Demais disso, é preciso considerar que o mero ingresso da denunciada no polo passivo da ação não implicará em automática suspensão do processo, vez que, porquanto “a suspensão se presta a organizar a lista de credores e enquadrá-los na ordem legal, não há motivo para suspender a ação de conhecimento, cujo crédito sequer foi declarado definitivamente exigível” ( Embargos de Declaração nº XXXXX-29.2015.8.26.0451/50000, Rel. Des.

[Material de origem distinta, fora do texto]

Lemma empty_view s : binit_upto NBUF (bufs s) →
  (∀ bn, length (dread (memdisk s) bn) = BSIZE) →
  binv s ∧ abs s = mkView (dread (memdisk s)) (dread (memdisk s)) (λ _, None) (λ _, false)
                     NBUF (dtrace s).
Proof.
  intros Hu Hd. pose proof Hu as ((l & (Hlen & Hr & _) & Hp) & _).
  assert (∀ i bf, body (bufs s) !! i = Some bf →
    b_flags bf = 0 ∧ b_dev bf = NODEV ∧ length (b_data bf) = BSIZE) as Hall
    by (intros; by eapply none_of_body).
  split.
  - split_and!; try done; [split; [done|by exists l]| |].
    + apply Forall_lookup. intros i bf (? & ? & ?)%Hall. split; auto.
    + intros i j bf bf' (_ & E & _)%Hall _ E'. by rewrite E in E'.
  - unfold abs. f_equal.
    + extensionality bn. apply mem_of_none. intros i bf (_ & E & _)%Hall. rewrite E. by intros [? _].
    + extensionality h. unfold busy_of. destruct (body (bufs s) !! h) eqn:E; [|done].
      apply Hall in E as (-> & _). done.
    + extensionality bn. destruct (pin_of (bufs s) bn) eqn:E; [|done].
      apply pin_of_true in E as (i & bi & (_ & Hx & _)%Hall & Di & _). by rewrite Hx in Di.
    + unfold avail_of. rewrite (List.forallb_filter_id recyclable).
      { unfold body. rewrite length_take, Hlen. lia. }
      apply forallb_forall. intros bf [i Hi]%list_elem_of_In%list_elem_of_lookup_1.
      apply Hall in Hi as (E & _). unfold recyclable. by rewrite E.
Qed.

(** [binit] on zeroed memory builds the ring with every buffer free. *)
Lemma binit_ok s : bufs s = boot_bufs → (∀ bn, length (dread (memdisk s) bn) = BSIZE) →
  ∃ s', binit s = Ok tt s' ∧ binv s' ∧ bio_m s' = set_smp (set_lock L_bcache free_lock (m_smp (bio_m s))) (bio_m s) ∧
    disksize s' = disksize s ∧
    abs s' = mkView (dread (memdisk s)) (dread (memdisk s)) (λ _, None) (λ _, false) NBUF (dtrace s).
Proof.
  intros Hb Hd. unfold binit. unfold initlock.
  erewrite bind_ok; [|by apply lift_ok, lift_ok].
  erewrite bind_ok; [|by apply upd_ok; vcbn; rewrite Hb].
  erewrite bind_ok; [|by apply upd_ok; vcbn; rewrite Hb]. vcbn.
  match goal with |- context [for_all _ _ ?st] => set (s0 := st) end.
  destruct (binit_loop NBUF 0 s0) as (s1 & E & F & U); [done| |].
  { split.
    - exists []. split; [|done]. unfold s0. vcbn. rewrite Hb. split_and!; [done| |set_solver].
      split; [apply NoDup_singleton|]. done.
    - intros i bf Hi. split_and!; [| |lia].
      + unfold s0 in Hi. vcbn. rewrite Hb in Hi. cbn [bufs set_bufs] in Hi.
        rewrite list_insert_insert_eq in Hi. apply list_lookup_insert_Some in Hi as [(_ & <- & _)|(_ & Hi)]; [done|].
        apply lookup_replicate in Hi as [-> _]. done.
      + unfold s0 in Hi. vcbn. rewrite Hb in Hi. cbn [bufs set_bufs] in Hi.
        rewrite list_insert_insert_eq in Hi. apply list_lookup_insert_Some in Hi as [(_ & <- & _)|(_ & Hi)]; [done|].
        apply lookup_replicate in Hi as [-> _]. done. }
  exists s1. destruct (empty_view s1 U) as [Hi Ha]; [by rewrite F|].
  split_and!; try done; try (by rewrite F). rewrite Ha. by rewrite F.
Qed.
(** C22: no request is left behind: after as many interrupts as the queue is
    long the queue is empty, the requests have had the effect of [iderw] of
    memide.c in their order, and every process that slept on one of their
    buffers can run. *)
Theorem ide_drains s q t : can_lock s → sim s q t →
  ∃ s' t', for_all q (λ _, ideintr polls) s = Ok tt s' ∧ for_all q Bio.iderw t = Ok tt t' ∧ sim s' [] t' ∧
    ∀ b j p, b ∈ q → ptable (id_m s) !! j = Some p → p_state p = SLEEPING → p_chan p = Some (buf_chan b) →
      ∃ p', ptable (id_m s') !! j = Some p' ∧ p_state p' = RUNNABLE.
Proof.
  intros Hl Hs.
  enough (∃ s' t', for_all q (λ _, ideintr polls) s = Ok tt s' ∧ for_all q Bio.iderw t = Ok tt t' ∧ sim s' [] t' ∧
    ∀ j p, ptable (id_m s) !! j = Some p →
      (p_state p = RUNNABLE → ptable (id_m s') !! j = Some p) ∧
      (∀ b, b ∈ q → p_state p = SLEEPING → p_chan p = Some (buf_chan b) →
        ∃ p', ptable (id_m s') !! j = Some p' ∧ p_state p' = RUNNABLE)) as (s' & t' & E1 & E2 & Hs' & Hw).
  { exists s', t'. split; [done|]. split; [done|]. split; [done|]. intros b j p Hb Hj. exact (proj2 (Hw j p Hj) b Hb). }
  revert s t Hl Hs. induction q as [|b q IH]; intros s t Hl Hs.
  { exists s, t. split; [done|]. split; [done|]. split; [done|]. intros j p Hj. split; [done|set_solver]. }
  destruct (ideintr_run s b q t Hl Hs) as (s1 & t1 & E & Et & Hs1 & Em).
  destruct (IH s1 t1) as (s2 & t2 & E2 & Et2 & Hs2 & Hw); [|done|].
  { destruct Hl as (Hm & Hi & Hp). unfold can_lock. rewrite Em. split; [by apply mok_set_ptable|done]. }
  exists s2, t2. cbn [for_all]. split; [by step E|]. split; [by step Et|]. split; [done|]. rewrite Em in Hw. cbn [ptable set_ptable] in Hw.
  intros j p Hj. split.
  - intros Hr. by apply (Hw j p); [apply wake_runnable_id|].
  - intros b' Hb' Hsl Hch. destruct (decide (b' = b)) as [->|Hne].
    + destruct (wake_runnable (buf_chan b) _ j p Hj Hsl Hch) as (p' & Hp' & Hr'). exists p'.
      split; [by apply (Hw j p' Hp')|done].
    + assert (buf_chan b ≠ buf_chan b') as Hne' by (intros [= E']; lia).
      apply (proj2 (Hw j p (wake_other _ _ _ _ _ Hj Hch Hne')) b'); [set_solver|done|done].
Qed.
End spec.

(** ** A controller *)

Record pio := mkPio { pio_regs : Z → Z; pio_cmd : option Z; pio_sectors : Z → Z → list Z }.

#[export] Instance pio_ata : Ata pio := {
  inb p d := (if p =? 0x1f7 then IDE_DRDY else pio_regs d p, d);
  outb p v d :=
    if p =? 0x1f7 then mkPio (pio_regs d) (Some v) (pio_sectors d)
    else if p =? 0x3f6 then d
    else mkPio (<[p := v]> (pio_regs d)) (pio_cmd d) (pio_sectors d);
  insl _ _ d := (pio_sectors d (drive (pio_regs d)) (lba (pio_regs d)), d);
  outsl _ l d :=
    let u := drive (pio_regs d) in
    mkPio (pio_regs d) (pio_cmd d) (<[u := <[lba (pio_regs d) := l]> (pio_sectors d u)]> (pio_sectors d))
}.

#[export] Instance pio_laws : AtaLaws pio 1.
Proof.
  refine {| regs := pio_regs; command := pio_cmd; sectors := pio_sectors |}; try done.
  intros p v d Hp. cbn. rewrite (proj2 (Z.eqb_neq p _)), (proj2 (Z.eqb_neq p _)) by lia. done.
Defined.

Definition ex_dev : pio := mkPio (λ _, 0) None (λ _ _, zero_block).
(** Buffer 2 holds the new contents of block 5. *)
Definition ex_buf : buf := mkBuf (Z.lor B_BUSY B_DIRTY) 1 5 0 0 (replicate BSIZE 7).
Definition ex_bufs : list buf := <[2%nat := ex_buf]> (replicate (S NBUF) (mkBuf 0 0 0 0 0 zero_block)).
Definition ex_mach : mach :=
  mkMach (mkSmp 0 [mkCpu true 0 true (Some 0%nat)] (λ _, free_lock))
    (with_state RUNNING zero_proc :: replicate 63 zero_proc) 1 None.
Definition ex_ide : ide pio := mkIde ex_mach ex_bufs None (λ _, None) true ex_dev.
Definition ex_bio : bio := mkBio ex_mach ex_bufs ∅ FSSIZE [].
(* ===== verification/Ondisk.v ===== *)
(** * The on-disk format (include/fs.h)

    Structures of the file system image with the layout the compiler gives
    them: little-endian fields at fixed byte offsets. *)

From S2P Require Import Prelude Bytes Bio.

Definition ROOTINO : Z := 1.
Definition NDIRECT : nat := 10.
Definition NINDIRECT : nat := 128.
Definition MAXFILE : nat := 138.
(** [MAXFILE*BSIZE], the largest file in bytes. *)
Definition MAXBYTES : Z := 70656.
Definition DIRSIZ : nat := 14.
Definition T_DIR : Z := 1.
Definition T_FILE : Z := 2.
Definition T_DEV : Z := 3.

Record superblock := mkSb { sb_size : Z; sb_nblocks : Z; sb_ninodes : Z; sb_nlog : Z }.

Definition sb_dec (l : list Z) : superblock :=
  mkSb (get32 0 l) (get32 4 l) (get32 8 l) (get32 12 l).
Definition sb_enc (sb : superblock) : list Z :=
  le_bytes 4 (sb_size sb) ++ le_bytes 4 (sb_nblocks sb) ++ le_bytes 4 (sb_ninodes sb) ++
  le_bytes 4 (sb_nlog sb).

Record dinode := mkDinode {
  di_type : Z; di_major : Z; di_minor : Z; di_nlink : Z; di_ownerid : Z; di_groupid : Z;
  di_mode : Z; di_size : Z; di_addrs : list Z
}.

Definition DINODE : nat := 64.
Definition IPB : Z := 8.
Definition IBLOCK (i : Z) : Z := i / IPB + 2.
Definition BPB : Z := 4096.
Definition BBLOCK (b ninodes : Z) : Z := b / BPB + ninodes / IPB + 3.

(** A [short] field is read as a signed 16-bit integer. *)
Definition getS (off : nat) (l : list Z) : Z := i16 (get16 off l).

Definition dinode_dec (l : list Z) : dinode :=
  mkDinode (getS 0 l) (getS 2 l) (getS 4 l) (getS 6 l) (getS 8 l) (getS 10 l)
    (get32 12 l) (get32 16 l) ((λ i, get32 (20 + 4 * i) l) <$> seq 0 (S NDIRECT)).

Definition dinode_enc (d : dinode) : list Z :=
  le_bytes 2 (di_type d) ++ le_bytes 2 (di_major d) ++ le_bytes 2 (di_minor d) ++
  le_bytes 2 (di_nlink d) ++ le_bytes 2 (di_ownerid d) ++ le_bytes 2 (di_groupid d) ++
  le_bytes 4 (di_mode d) ++ le_bytes 4 (di_size d) ++ (di_addrs d ≫= le_bytes 4).

Record dirent := mkDirent { de_inum : Z; de_name : list Z }.

Definition DIRENT : nat := 16.
Definition dirent_dec (l : list Z) : dirent := mkDirent (get16 0 l) (slice 2 DIRSIZ l).
Definition dirent_enc (de : dirent) : list Z := le_bytes 2 (de_inum de) ++ de_name de.

(** The disk inode [inum] inside its block. *)
Definition dip_off (inum : Z) : nat := DINODE * Z.to_nat (inum mod IPB).
Definition get_dinode (inum : Z) (d : block) : dinode := dinode_dec (slice (dip_off inum) DINODE d).
Definition put_dinode (inum : Z) (di : dinode) (d : block) : block :=
  splice (dip_off inum) (dinode_enc di) d.

Definition zero_dinode : dinode := mkDinode 0 0 0 0 0 0 0 0 (replicate (S NDIRECT) 0).
Definition typed_dinode (ty : Z) : dinode := mkDinode ty 0 0 0 0 0 0 0 (replicate (S NDIRECT) 0).

(** ** Round trips *)

(** Reads the field [x] that follows [pre]. *)
Ltac field32 pre x := erewrite (get32_at _ pre x); [|by rewrite <- ?app_assoc|done].

Definition sb_wf (sb : superblock) : Prop :=
  0 ≤ sb_size sb < 2 ^ 32 ∧ 0 ≤ sb_nblocks sb < 2 ^ 32 ∧ 0 ≤ sb_ninodes sb < 2 ^ 32 ∧
  0 ≤ sb_nlog sb < 2 ^ 32.

Lemma sb_enc_length sb : length (sb_enc sb) = 16%nat.
Proof. unfold sb_enc. by rewrite !length_app, !le_bytes_length. Qed.

Lemma sb_dec_enc sb rest : sb_wf sb → sb_dec (sb_enc sb ++ rest) = sb.
Proof.
  intros (? & ? & ? & ?). unfold sb_dec, sb_enc.
  field32 (@nil Z) (sb_size sb).
  field32 (le_bytes 4 (sb_size sb)) (sb_nblocks sb).
  field32 (le_bytes 4 (sb_size sb) ++ le_bytes 4 (sb_nblocks sb)) (sb_ninodes sb).
  field32 (le_bytes 4 (sb_size sb) ++ le_bytes 4 (sb_nblocks sb) ++
    le_bytes 4 (sb_ninodes sb)) (sb_nlog sb).
  rewrite !wrap_small by done. by destruct sb.
Qed.

Definition short (x : Z) : Prop := - 2 ^ 15 ≤ x < 2 ^ 15.

Definition dinode_wf (d : dinode) : Prop :=
  short (di_type d) ∧ short (di_major d) ∧ short (di_minor d) ∧ short (di_nlink d) ∧
  short (di_ownerid d) ∧ short (di_groupid d) ∧
  0 ≤ di_mode d < 2 ^ 32 ∧ 0 ≤ di_size d < 2 ^ 32 ∧
  length (di_addrs d) = S NDIRECT ∧ Forall (λ a, 0 ≤ a < 2 ^ 32) (di_addrs d).

Lemma i16_u16 x : short x → i16 (u16 x) = x.
Proof.
  unfold short. intros Hx. unfold swrap, wrap. rewrite Zplus_mod_idemp_l.
  change (2 ^ (16 - 1)) with (2 ^ 15). rewrite Z.mod_small by lia. lia.
Qed.

Lemma getS_at l l1 x l2 off : l = l1 ++ le_bytes 2 x ++ l2 → length l1 = off →
  short x → getS off l = x.
Proof. intros H1 H2 H3. unfold getS. by rewrite (get16_at _ _ _ _ _ H1 H2), i16_u16. Qed.

Ltac fieldS pre x := eapply (getS_at _ pre x); [by rewrite <- ?app_assoc|done|done].

Lemma words_length l : length (l ≫= le_bytes 4) = (4 * length l)%nat.
Proof. induction l as [|x l IH]; [done|]. cbn [mbind list_bind]. rewrite length_app, le_bytes_length, IH. cbn. lia. Qed.

Lemma words_get pre l rest i x : l !! i = Some x → 0 ≤ x < 2 ^ 32 →
  get32 (length pre + 4 * i) (pre ++ (l ≫= le_bytes 4) ++ rest) = x.
Proof.
  intros Hi Hx. rewrite <- (take_drop_middle l i x Hi), bind_app. cbn [mbind list_bind].
  rewrite (get32_at _ (pre ++ (take i l ≫= le_bytes 4)) x ((drop (S i) l ≫= le_bytes 4) ++ rest)).
  - by apply wrap_small.
  - by rewrite <- !app_assoc.
  - rewrite length_app, words_length, length_take.
    apply lookup_lt_Some in Hi. lia.
Qed.

Lemma dinode_dec_enc d rest : dinode_wf d → dinode_dec (dinode_enc d ++ rest) = d.
Proof.
  intros (H1 & H2 & H3 & H4 & H5 & H6 & H7 & H8 & Hl & Ha).
  destruct d as [ty mj mi nl ow gr mo sz ad]. cbn in *. unfold dinode_dec, dinode_enc. cbn [di_type
    di_major di_minor di_nlink di_ownerid di_groupid di_mode di_size di_addrs].
  f_equal.
  - fieldS (@nil Z) ty.
  - fieldS (le_bytes 2 ty) mj.
  - fieldS (le_bytes 2 ty ++ le_bytes 2 mj) mi.
  - fieldS (le_bytes 2 ty ++ le_bytes 2 mj ++ le_bytes 2 mi) nl.
  - fieldS (le_bytes 2 ty ++ le_bytes 2 mj ++ le_bytes 2 mi ++ le_bytes 2 nl) ow.
  - fieldS (le_bytes 2 ty ++ le_bytes 2 mj ++ le_bytes 2 mi ++ le_bytes 2 nl ++ le_bytes 2 ow) gr.
  - field32 (le_bytes 2 ty ++ le_bytes 2 mj ++ le_bytes 2 mi ++ le_bytes 2 nl ++
      le_bytes 2 ow ++ le_bytes 2 gr) mo. by apply wrap_small.
  - field32 (le_bytes 2 ty ++ le_bytes 2 mj ++ le_bytes 2 mi ++ le_bytes 2 nl ++
      le_bytes 2 ow ++ le_bytes 2 gr ++ le_bytes 4 mo) sz. by apply wrap_small.
  - apply list_eq_same_length with (S NDIRECT); [done|by rewrite length_fmap, length_seq|].
    intros i x y Hi Hx Hy.
    assert (x = get32 (20 + 4 * i) (dinode_enc (mkDinode ty mj mi nl ow gr mo sz ad) ++ rest)) as ->.
    { rewrite list_lookup_fmap, lookup_seq_lt in Hx by done. by apply (inj Some) in Hx. }
    rewrite Forall_lookup in Ha. specialize (Ha i y Hy).
    pose proof (words_get (le_bytes 2 ty ++ le_bytes 2 mj ++ le_bytes 2 mi ++ le_bytes 2 nl ++
      le_bytes 2 ow ++ le_bytes 2 gr ++ le_bytes 4 mo ++ le_bytes 4 sz) ad rest i y Hy Ha) as H.
    rewrite <- !app_assoc in H. unfold dinode_enc. rewrite <- !app_assoc. exact H.
Qed.

Lemma dirent_dec_enc de rest : 0 ≤ de_inum de < 2 ^ 16 → length (de_name de) = DIRSIZ →
  dirent_dec (dirent_enc de ++ rest) = de.
Proof.
  intros Hi Hn. unfold dirent_dec, dirent_enc.
  erewrite (get16_at _ [] (de_inum de)); [|by rewrite <- ?app_assoc|done].
  rewrite wrap_small by done. unfold slice. rewrite <- app_assoc.
  change 2%nat with (length (le_bytes 2 (de_inum de))) at 1.
  rewrite drop_app_length, <- Hn, take_app_length. by destruct de.
Qed.

#[export] Hint Rewrite sb_enc_length : xv6.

Pedro Baccarat), e em caso de eventual condenação direta e solidária da denunciada, aos autores será facultado prosseguir com a execução perante apenas um ou ambos os devedores.

Nesse sentido, é de rigor a reforma da r. decisão para que seja denunciada a lide à seguradora, sendo essa a solução mais consentânea com o princípio da economia processual, sem que implique em prejuízo aos agravados.

Isto posto, pelo meu voto, dou provimento ao agravo.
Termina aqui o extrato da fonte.